- Exercise aim:
Beneath this instruction is a listing; print exactly the lines in it starting at the line that contains "[nwm ntap nclk" and going through the line that contains "specialize (H (world_with_taps".

(Data for analysis Opens)

(** * scripts/analyze_logs.py: the RAG stack ingestion script

    A shallow embedding of the script and the properties of its
    specification.  The script reads two environment variables when the
    module is loaded, derives the Firestore collection path from one of
    them, opens a Firestore client and ingests a fixed batch of one log
    entry, printing a banner, one line per entry and a summary.

    Python objects are carried by [PyVal]; dictionaries keep their insertion
    order, so they are association lists.  A function body runs in the
    monad [M]: it threads the [World] (clock readings taken, lines printed,
    document references built, documents in the store) and may raise.  What
    the interpreter and the Firestore library decide (the clock, the
    environment, whether the import and the client construction succeed,
    how a container is formatted) is given by a [Runtime]; what the client
    answers when it is asked for a document or told to write one is given
    by a [Db].

    Free names of a function body that the module binds by an import or an
    assignment are resolved when they are evaluated, in the module
    namespace [module_globals]; a name bound inside one function is local
    to it. *)

From stdpp Require Import gmap strings list pretty.
From Stdlib Require Import ZArith Ascii.

Set Warnings "-register-all".

Local Open Scope Z_scope.

(** ** Python values *)

(** A float is carried by the text [repr] gives for it: the script never
    computes with a float, it copies and formats them. *)
Inductive PyVal : Type :=
| PNone
| PBool (b : bool)
| PInt (z : Z)
| PFloat (repr : string)
| PStr (s : string)
| PList (xs : list PyVal)
| PDict (items : list (string * PyVal))
| PModule (name : string)
| PClass (name : string)
| PFunction (name : string)
| PServerTimestamp.

(** [dict]: string keys, insertion order kept. *)
Abbreviation Dict := (list (string * PyVal)).

(** [d.get(key)] *)
Fixpoint dict_get (d : Dict) (key : string) : option PyVal :=
  match d with
  | [] => None
  | (k, v) :: rest => if decide (k = key) then Some v else dict_get rest key
  end.

(** [d.get(key, default)] *)
Definition dict_get_default (d : Dict) (key : string) (default : PyVal) : PyVal :=
  match dict_get d key with
  | Some v => v
  | None => default
  end.

(** [key in d] *)
Definition dict_contains (d : Dict) (key : string) : bool :=
  match dict_get d key with
  | Some _ => true
  | None => false
  end.

(** [d[key] = value]: an existing key keeps its position, a new one goes last. *)
Fixpoint dict_setitem (d : Dict) (key : string) (value : PyVal) : Dict :=
  match d with
  | [] => [(key, value)]
  | (k, v) :: rest =>
      if decide (k = key) then (k, value) :: rest
      else (k, v) :: dict_setitem rest key value
  end.

(** [list(d.keys())] *)
Definition dict_keys (d : Dict) : list string := d.*1.

(** ** Exceptions *)

(** The classes the script tells apart: [ImportError] and the other
    subclasses of [Exception] on one side, [SystemExit] (what [sys.exit]
    raises, a [BaseException] only) on the other. *)
Inductive Exn : Type :=
| ImportError (msg : string)
| NameError (name : string)
| AttributeError (msg : string)
| OtherException (class msg : string)
| SystemExit (code : Z).

(** [isinstance(e, ImportError)] *)
Definition is_ImportError (e : Exn) : bool :=
  match e with
  | ImportError _ => true
  | _ => false
  end.

(** [isinstance(e, Exception)] *)
Definition is_Exception (e : Exn) : bool :=
  match e with
  | SystemExit _ => false
  | _ => true
  end.

(** [str(e)] *)
Definition exc_str (e : Exn) : string :=
  match e with
  | ImportError msg => msg
  | NameError name => "name '" +:+ name +:+ "' is not defined"
  | AttributeError msg => msg
  | OtherException _ msg => msg
  | SystemExit code => pretty code
  end.

Inductive Outcome (A : Type) : Type :=
| Ok (a : A)
| Raise (e : Exn).
Arguments Ok {A} a.
Arguments Raise {A} e.

(** ** The world outside the script *)

(** A reading of [datetime.now()]: the text of its [timestamp()] (a float)
    and its [isoformat()]. *)
Record Datetime : Type := {
  dt_timestamp : string;
  dt_isoformat : string;
}.

(** [db.collection(path).document(id)] *)
Record DocRef : Type := {
  ref_collection : PyVal;
  ref_id : PyVal;
}.

Record World : Type := {
  w_ticks : nat;
  w_stdout : list string;
  w_refs : list DocRef;
  w_store : gmap string Dict;
}.

(** One more clock reading taken. *)
Definition tick (w : World) : World :=
  {| w_ticks := S (w_ticks w); w_stdout := w_stdout w;
     w_refs := w_refs w; w_store := w_store w |}.

(** One more line on the console. *)
Definition emit (line : string) (w : World) : World :=
  {| w_ticks := w_ticks w; w_stdout := w_stdout w ++ [line];
     w_refs := w_refs w; w_store := w_store w |}.

(** One more document reference built. *)
Definition note_ref (doc_ref : DocRef) (w : World) : World :=
  {| w_ticks := w_ticks w; w_stdout := w_stdout w;
     w_refs := w_refs w ++ [doc_ref]; w_store := w_store w |}.

(** The documents of the store replaced. *)
Definition put_store (store : gmap string Dict) (w : World) : World :=
  {| w_ticks := w_ticks w; w_stdout := w_stdout w;
     w_refs := w_refs w; w_store := store |}.

(** What the client answers when it is asked for a document: the
    reference it built, or a refusal of the path, an Exception of the class
    and with the text given (the Firestore client raises ValueError and
    TypeError). *)
Inductive Addressed : Type :=
| Built (doc_ref : DocRef)
| Refused (class msg : string).

(** The Firestore client, as far as the script uses it.
    [db.collection(path).document(id)] is answered on the client side, in
    the world the client is asked in: the client checks the path and the
    identifier, and makes up an identifier of its own where it sees fit.
    [doc_ref.set(payload)] either raises or returns, and changes the
    documents of the store as it likes. *)
Record Db : Type := {
  db_document : PyVal -> PyVal -> World -> Addressed;
  db_set : DocRef -> Dict -> gmap string Dict -> Outcome unit * gmap string Dict;
}.

Record Runtime : Type := {
  rt_environ : gmap string string;
  rt_now : nat -> Datetime;
  rt_repr : PyVal -> string;
  rt_import_firestore : option Exn;
  rt_Client : Outcome Db;
}.

(** [str(v)], as an f-string formats a value; the text of a container or
    of an object of the interpreter is the runtime's. *)
Definition py_str (rt : Runtime) (v : PyVal) : string :=
  match v with
  | PNone => "None"
  | PBool true => "True"
  | PBool false => "False"
  | PInt z => pretty z
  | PFloat repr => repr
  | PStr s => s
  | _ => rt_repr rt v
  end.

(** ** Module level *)

(** [os.getenv(name, default)] *)
Definition getenv (environ : gmap string string) (name default : string) : string :=
  match environ !! name with
  | Some v => v
  | None => default
  end.

Definition APP_ID (environ : gmap string string) : string :=
  getenv environ "__app_id" "default-app-id".

Definition USER_ID (environ : gmap string string) : string :=
  getenv environ "USER_ID" "jasonbender-c3x".
(** X6.  [forwardQueries] does not compare the destination list with the
    offsets itself: when the list does not have [offset(n)] entries, the
    first transfer finds a rank buffer that is not of the plan's send
    length, and the call stops at that assertion before any exchange. *)
Theorem forwardQueries_destination_count comm space (queries : list Query)
    indices offset n_exports log :
  KokkosExt.lastElement offset = Some n_exports →
  Z.to_nat n_exports ≠ length indices →
  DistributedTree.forwardQueries comm space queries indices offset log
  = DistributedTree.Fatal log.
Proof.
  intros Hlast Hne. unfold DistributedTree.forwardQueries. rewrite Hlast.
  unfold DistributedTree.createFromSends. rewrite bind_defined.
  unfold DistributedTree.bind at 1.
  rewrite sendAcrossNetwork_disagree; [done|].
  intros (Hsend & _). apply Hne. revert Hsend.
  unfold Kokkos.extent, Kokkos.rank1, View.alloc,
    DistributedTree.getTotalSendLength. simpl.
  by rewrite length_replicate.
Qed.

(** X7.  The outcome of [forwardQueries], its results and the buffers it
    exchanges, is the same for every order in which the execution space runs
    the iterations of the two fill kernels. *)
Theorem forwardQueries_any_schedule comm space space' (queries : list Query)
    indices offset log :
  Kokkos.valid_space space → Kokkos.valid_space space' →
  csr offset (length queries) →
  Z.of_nat (length queries) < Int.max_int →
  DistributedTree.forwardQueries comm space queries indices offset log
  = DistributedTree.forwardQueries comm space' queries indices offset log.
Proof.
  intros Hspace Hspace' Hcsr Hn.
  pose proof Hcsr as (Hlen & _).
  destruct (lookup_lt_is_Some_2 offset (length queries)) as [total Htot];
    [lia|].
  unfold DistributedTree.forwardQueries.
  rewrite (csr_last _ _ Hcsr), Htot.
  rewrite (of_size_id (length queries)) by lia.
  rewrite !bind_defined. cbv zeta.
  rewrite (parallel_fill_unique space space' _
    "ArborX::DistributedTree::query::forward_queries_fill_buffer"
    offset (length queries) (View.get queries) total); [|done|done|done|done|lia|].
  2:{ intros q Hq. rewrite view_get_of_nat. by apply lookup_lt_is_Some. }
  rewrite (parallel_fill_unique (A := Z) space space' _
    "ArborX::DistributedTree::query::forward_queries_fill_ids"
    offset (length queries) (λ q, Some q) total); [done|done|done|done|done|lia|by eauto].
Qed.

End forward_more.

Lemma forwardQueries_destination_count_witness :
  @DistributedTree.forwardQueries string (echo 0) (echo "")
    (loopback 5) Kokkos.serial ["a"; "b"] [1; 3] [0; 2; 3] []
  = DistributedTree.Fatal [].
Proof.
  apply (@forwardQueries_destination_count string (echo 0) (echo "")
           (loopback 5) Kokkos.serial ["a"; "b"] [1; 3] [0; 2; 3] 3 []).
  - reflexivity.
  - simpl. lia.
Defined.

Lemma forwardQueries_any_schedule_witness :
  @DistributedTree.forwardQueries string (echo 0) (echo "")
    (loopback 5) Kokkos.serial ["a"; "b"; "c"] [1; 3; 2] [0; 2; 2; 3] []
  = @DistributedTree.forwardQueries string (echo 0) (echo "")
      (loopback 5) Kokkos.reversed ["a"; "b"; "c"] [1; 3; 2] [0; 2; 2; 3] [].
Proof.
  apply (@forwardQueries_any_schedule string (echo 0) (echo "") (loopback 5)
           Kokkos.serial Kokkos.reversed ["a"; "b"; "c"] [1; 3; 2]
           [0; 2; 2; 3] []).
  - exact serial_valid.
  - exact reversed_valid.
  - exact csr_0223.
  - vm_compute. reflexivity.
Defined.

(** ** communicateResultsBack: failure and schedules *)

Section gather_more.
Context {Out D : Type}.
Context `{!DistributedTree.Transport Z, !DistributedTree.Transport Out,
          !DistributedTree.Transport D}.
Lemma characterFound_facts g c :
  c ∈ game_actors g ->
  let info := characterFound testUserPermission g c in
  pi_character info = Some c
  /\ pi_errorType info <> Some PLAYER_NOT_FOUND
  /\ pi_errorType info <> Some CHARACTER_NOT_FOUND
  /\ (pi_found info = true -> pi_errorType info = None)
  /\ (forall u, pi_user info = Some u ->
        u ∈ game_users g /\ testUserPermission c u = true /\ isGM u = false
        /\ active u = pi_found info)
  /\ (pi_found info = false ->
        pi_errorType info = Some PLAYER_OFFLINE
        /\ (exists u, pi_user info = Some u)
        /\ exists m, pi_errorMessage info = Some m /\ m <> []).
Proof.
  intros Hc. unfold characterFound.
  destruct (find _ _) as [owner|] eqn:Hf.
  - apply find_elem in Hf as [Hin Hown]. unfold ownerOf in Hown.
    apply andb_true_iff in Hown as [H1 H2]. apply negb_true_iff in H2.
    destruct (active owner) eqn:Ha; simpl.
    + split; [reflexivity|]. split; [discriminate|]. split; [discriminate|].
      split; [reflexivity|]. split; [|discriminate].
      intros u [= <-]. auto.
    + split; [reflexivity|]. split; [discriminate|]. split; [discriminate|].
      split; [discriminate|]. split.
      * intros u [= <-]. auto.
      * intros _. split; [reflexivity|]. split; [eexists; reflexivity|].
        eexists. split; [reflexivity|]. discriminate.
  - simpl. split; [reflexivity|]. split; [discriminate|]. split; [discriminate|].
    split; [reflexivity|]. split; discriminate.
Qed.

End PlayerFacts.
(** ** What a run never writes *)

Lemma while_running_config w end_time duration fuel :
  forall s,
    wlp (while_running w fuel end_time duration)
        (fun _ s' => config (self s') = config (self s))
        (fun _ s' => config (self s') = config (self s))
        s.
Proof.
  induction fuel as [|fuel IH]; intros s; [exact I|]. cbn [while_running].
  eapply wlp_call; [apply wp_wlp, loop_test_spec | | intros ? ? []].
  intros go s1 ((Hc1 & _) & _). destruct go; [|exact Hc1].
  eapply wlp_call; [apply wp_wlp, loop_body_effect | |]; cbv beta.
  - intros b s2 ((Hf & _) & _).
    assert (config (self s2) = config (self s)) as Hc2
      by (rewrite (frame_config _ _ Hf); exact Hc1).
    destruct b; [exact Hc2|].
    eapply wlp_conseq; [apply IH | |]; cbv beta; intros; congruence.
  - intros e s2 (Hf & _). rewrite (frame_config _ _ Hf). exact Hc1.
Qed.

Lemma start_config w fuel duration s :
  wlp (start w fuel duration)
      (fun _ s' => config (self s') = config (self s))
      (fun _ s' => config (self s') = config (self s))
      s.
Proof.
  unfold start.
  eapply wlp_call; [apply wp_wlp, check_adb_connection_spec | | intros ? ? []].
  intros c s1 (_ & Hself & Hc). destruct c; cbn [negb];
    [|unfold wlp, ret; rewrite Hself; reflexivity].
  subst s1. clear Hself.
  repeat first [progress wlp_steps | progress proj_simpl | wlp_branch].
  all: match goal with
       | |- wlp _ _ _ ?st =>
           eapply (wlp_finally _ _
                     (fun _ s' => config (self s') = config (self st))
                     (fun _ s' => config (self s') = config (self st)));
           [ eapply wlp_call;
             [ apply (while_running_config w _ _ fuel st)
             | intros exit s2 Hc2; exact Hc2
             | intros e s2 Hc2; exact Hc2 ]
           | intros a s2 Hc2; eapply wlp_conseq;
             [ apply wp_wlp, session_summary_spec | |]; cbv beta
           | intros e s2 Hc2; eapply wlp_conseq;
             [ apply wp_wlp, session_summary_spec | |]; cbv beta ]
       end.
  all: intros ? s3 (Hs3 & _); rewrite Hs3, Hc2; reflexivity.
Qed.

Lemma wlp_final_state {A} (m : M A) (P : Sys -> Prop) s s' :
  wlp m (fun _ => P) (fun _ => P) s -> final_state (m s) = Some s' -> P s'.
Proof.
  unfold wlp, final_state. destruct (m s); intros H Heq; try discriminate;
    injection Heq as <-; exact H.
Qed.

Lemma wp_final_state {A} (m : M A) (P : Sys -> Prop) s :
  wp m (fun _ => P) (fun _ => P) s ->
  exists s', final_state (m s) = Some s' /\ P s'.
Proof.
  unfold wp, final_state.
  destruct (m s); intros H; [eauto | eauto | contradiction].
Qed.

Lemma get_next_without_plan s :
  tap_locations (self s) = [] ->
  get_next_tap_location s
  = Ok (x (self s), y (self s), tap_interval (self s)) s.
Proof.
  intros Hl. unfold get_next_tap_location, bind, get_self. rewrite Hl.
  cbn [is_empty]. rewrite orb_true_r. reflexivity.
Qed.

(** In multi-tap mode, with the cursor on entry [p] of the plan and [q] the
    entry after it, a pass through the body of the loop taps [q], within the
    jitter, and any pause it makes is [p]'s interval. *)
Lemma loop_body_pacing w end_time duration s p q :
  multi_tap (self s) = true ->
  tap_locations (self s) !! current_location_index (self s) = Some p ->
  tap_locations (self s)
    !! ((current_location_index (self s) + 1)
          `mod` length (tap_locations (self s)))%nat = Some q ->
  0 <= jitter (self s) ->
  wp (loop_body w end_time duration)
     (fun _ s' =>
        exists jx jy rest,
          trace (proc s')
          = trace (proc s)
              ++ Tap jx jy (input_tap w (tap_calls (proc s))) :: rest
          /\ q.1.1 - jitter (self s) <= jx <= q.1.1 + jitter (self s)
          /\ q.1.2 - jitter (self s) <= jy <= q.1.2 + jitter (self s)
          /\ In (Sleep p.2) rest)
     (fun _ s' =>
        exists jx jy rest,
          trace (proc s')
          = trace (proc s)
              ++ Tap jx jy (input_tap w (tap_calls (proc s))) :: rest
          /\ q.1.1 - jitter (self s) <= jx <= q.1.1 + jitter (self s)
          /\ q.1.2 - jitter (self s) <= jy <= q.1.2 + jitter (self s)
          /\ Forall (fun e => match e with Sleep _ => False | _ => True end)
               rest)
     s.
Proof.
  destruct s as [[x0 y0 iv j mt tot run cnt st plan idx sw sh]
                   [nwm ntap nclk nrand nloop tr]].
  proj_simpl. intros -> Hp Hq Hj.
  unfold loop_body, send_tap, get_next_tap_location, add_jitter, display_stats.
  wp_exec; unfold TapPoint in *; try congruence.
  all: to_prop; try lia.
  all: try match goal with
       | H : negb true || is_empty ?l = true |- _ =>
           exfalso; destruct l; [rewrite lookup_nil in Hp|]; discriminate
       end.
  all: simplify_eq.
  all: pose proof (randint_bounds j (rand_bits w nrand) Hj).
  all: pose proof (randint_bounds j (rand_bits w (S nrand)) Hj).
  all: rewrite <- ?app_assoc; cbn [app].
  all: eexists _, _, _; (split; [reflexivity|]).
  all: (split; [lia|]); (split; [lia|]).
  all: try (repeat constructor; fail).
  all: cbn [In]; tauto.
Qed.

(** ** The claims *)

(** C1 (the code departs from the claim).  On a 1080x1920 device, the command
    line [--x 500 --jitter 0 --total-taps 1] builds a plan whose entry 0 is
    (500, 960) with interval 0.008 and whose entry 1 is (500, 576) with
    interval 0.009.  The one cycle of the run taps entry 1 and then sleeps
    for 0.008 seconds, the interval of entry 0: the loop calls
    [get_next_tap_location] for the interval and [send_tap] calls it again
    for the point, so the pause after a tap is the interval of the point
    before the one that was tapped. *)
Theorem pacing_follows_the_previous_point :
  exists s,
    main demo_world 1 pinned_x_args = Ok tt s
    /\ tap_locations (self s) !! 0%nat = Some (500, 960, 0.008%float)
    /\ tap_locations (self s) !! 1%nat = Some (500, 576, 0.009%float)
    /\ dispatch_events (trace (proc s))
       = [Tap 500 576 true; Sleep 0.008%float]
    /\ 0.008%float <> 0.009%float.
Proof.
  eexists. split; [vm_compute; reflexivity|].
  repeat split.
  intros H. apply (f_equal (fun d => (d =? 0.008)%float)) in H.
  vm_compute in H. discriminate H.
Qed.

(** C2, as the spec states it, fails: a cycle whose tap command fails leaves
    [tap_count] as it was. *)
Lemma failed_tap_is_not_counted :
  ~ (forall w end_time duration s b s',
       loop_body w end_time duration s = Ok b s' ->
       tap_count (self s') = tap_count (self s) + 1).
Proof.
  intros H.
  specialize (H (world_with_taps (fun _ => false) demo_world) None None
                calibrated_tapper).
  vm_compute in H. specialize (H _ _ eq_refl). discriminate H.
Qed.

(** C2, amended: over one pass of the loop, whether it returns or raises,
    either no tap command was issued and [tap_count] is unchanged, or one was
    issued and [tap_count] grew by 1 if the command succeeded and by 0 if it
    failed. *)
Theorem tap_count_counts_accepted_taps w end_time duration s s' :
  final_state (loop_body w end_time duration s) = Some s' ->
  tap_calls (proc s') = tap_calls (proc s)
  /\ tap_count (self s') = tap_count (self s)
  \/ tap_calls (proc s') = S (tap_calls (proc s))
     /\ tap_count (self s')
        = tap_count (self s) + Z.b2z (input_tap w (tap_calls (proc s))).
Proof.
  intros Hfin.
  assert (tap_effect w s s') as (_ & _ & _ & Heff).
  { pose proof (loop_body_effect w end_time duration s) as Hb.
    unfold wp in Hb. unfold final_state in Hfin.
    destruct (loop_body w end_time duration s); try discriminate;
      injection Hfin as <-; [apply Hb | exact Hb]. }
  destruct Heff as [(_ & Hc & Hn) | (jx & jy & rest & _ & _ & Hc & Hn)];
    [left | right]; split; assumption.
Qed.

Lemma tap_count_counts_accepted_taps_witness :
  exists s',
    final_state
      (loop_body (world_with_taps (fun _ => false) demo_world) None None
         calibrated_tapper) = Some s'
    /\ tap_calls (proc s') = 1%nat
    /\ tap_count (self s') = 0.
Proof.
  eexists. split; [vm_compute; reflexivity|].
  destruct (tap_count_counts_accepted_taps
              (world_with_taps (fun _ => false) demo_world) None None
              calibrated_tapper _ eq_refl) as [[H _] | [H1 H2]].
  - vm_compute in H. discriminate H.
  - split; [exact H1 | exact H2].
Defined.

(** C3 (the code departs from the claim).  Whatever the screen size and the
    random draws, the list built before the shuffle has 46 points, not 45:
    1 center point, 8 on the inner ring, 12 on the middle ring, 17 on the
    outer ring ([range(0, 360, 22)] has 17 elements, where the comment in the
    source says 16), 4 strategic points and 4 random points. *)
Theorem build_locations_has_46_points w s :
  exists l s' infill,
    build_locations w s = Ok l s'
    /\ (let center_x := screen_width (self s) / 2 in
        let center_y :=
          PyFloat.to_int (PyFloat.of_int (screen_height (self s)) * 0.6) in
        let radius :=
          PyFloat.to_int (PyFloat.of_int (screen_height (self s)) * 0.20) in
        l = center_point center_x center_y
            ++ inner_ring w center_x center_y radius
            ++ middle_ring w center_x center_y radius
            ++ outer_ring w center_x center_y radius
            ++ strategic_points w center_x center_y radius
            ++ infill
        /\ length (center_point center_x center_y) = 1%nat
        /\ length (inner_ring w center_x center_y radius) = 8%nat
        /\ length (middle_ring w center_x center_y radius) = 12%nat
        /\ length (outer_ring w center_x center_y radius) = 17%nat
        /\ length (strategic_points w center_x center_y radius) = 4%nat
        /\ length infill = 4%nat)
    /\ length l = 46%nat.
Proof.
  pose proof (build_locations_spec w s) as H. unfold wp in H.
  destruct (build_locations w s) as [l s'| |]; try contradiction.
  destruct H as (_ & _ & _ & infill & Hl & Heq). cbv zeta in Heq.
  exists l, s', infill. split; [reflexivity|]. cbv zeta. split.
  - split; [exact Heq|].
    unfold inner_ring, middle_ring, outer_ring, strategic_points.
    rewrite !ring_length. repeat split; try reflexivity. exact Hl.
  - rewrite Heq. apply build_locations_length. exact Hl.
Qed.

(Data for analysis Closes)

- Written response:
                   [nwm ntap nclk nrand nloop tr]].
  proj_simpl. intros -> Hp Hq Hj.
  unfold loop_body, send_tap, get_next_tap_location, add_jitter, display_stats.
  wp_exec; unfold TapPoint in *; try congruence.
  all: to_prop; try lia.
  all: try match goal with
       | H : negb true || is_empty ?l = true |- _ =>
           exfalso; destruct l; [rewrite lookup_nil in Hp|]; discriminate
       end.
  all: simplify_eq.
  all: pose proof (randint_bounds j (rand_bits w nrand) Hj).
  all: pose proof (randint_bounds j (rand_bits w (S nrand)) Hj).
  all: rewrite <- ?app_assoc; cbn [app].
  all: eexists _, _, _; (split; [reflexivity|]).
  all: (split; [lia|]); (split; [lia|]).
  all: try (repeat constructor; fail).
  all: cbn [In]; tauto.
Qed.

(** ** The claims *)

(** C1 (the code departs from the claim).  On a 1080x1920 device, the command
    line [--x 500 --jitter 0 --total-taps 1] builds a plan whose entry 0 is
    (500, 960) with interval 0.008 and whose entry 1 is (500, 576) with
    interval 0.009.  The one cycle of the run taps entry 1 and then sleeps
    for 0.008 seconds, the interval of entry 0: the loop calls
    [get_next_tap_location] for the interval and [send_tap] calls it again
    for the point, so the pause after a tap is the interval of the point
    before the one that was tapped. *)
Theorem pacing_follows_the_previous_point :
  exists s,
    main demo_world 1 pinned_x_args = Ok tt s
    /\ tap_locations (self s) !! 0%nat = Some (500, 960, 0.008%float)
    /\ tap_locations (self s) !! 1%nat = Some (500, 576, 0.009%float)
    /\ dispatch_events (trace (proc s))
       = [Tap 500 576 true; Sleep 0.008%float]
    /\ 0.008%float <> 0.009%float.
Proof.
  eexists. split; [vm_compute; reflexivity|].
  repeat split.
  intros H. apply (f_equal (fun d => (d =? 0.008)%float)) in H.
  vm_compute in H. discriminate H.
Qed.

(** C2, as the spec states it, fails: a cycle whose tap command fails leaves
    [tap_count] as it was. *)
Lemma failed_tap_is_not_counted :
  ~ (forall w end_time duration s b s',
       loop_body w end_time duration s = Ok b s' ->
       tap_count (self s') = tap_count (self s) + 1).
Proof.
  intros H.
  specialize (H (world_with_taps (fun _ => false) demo_world) None None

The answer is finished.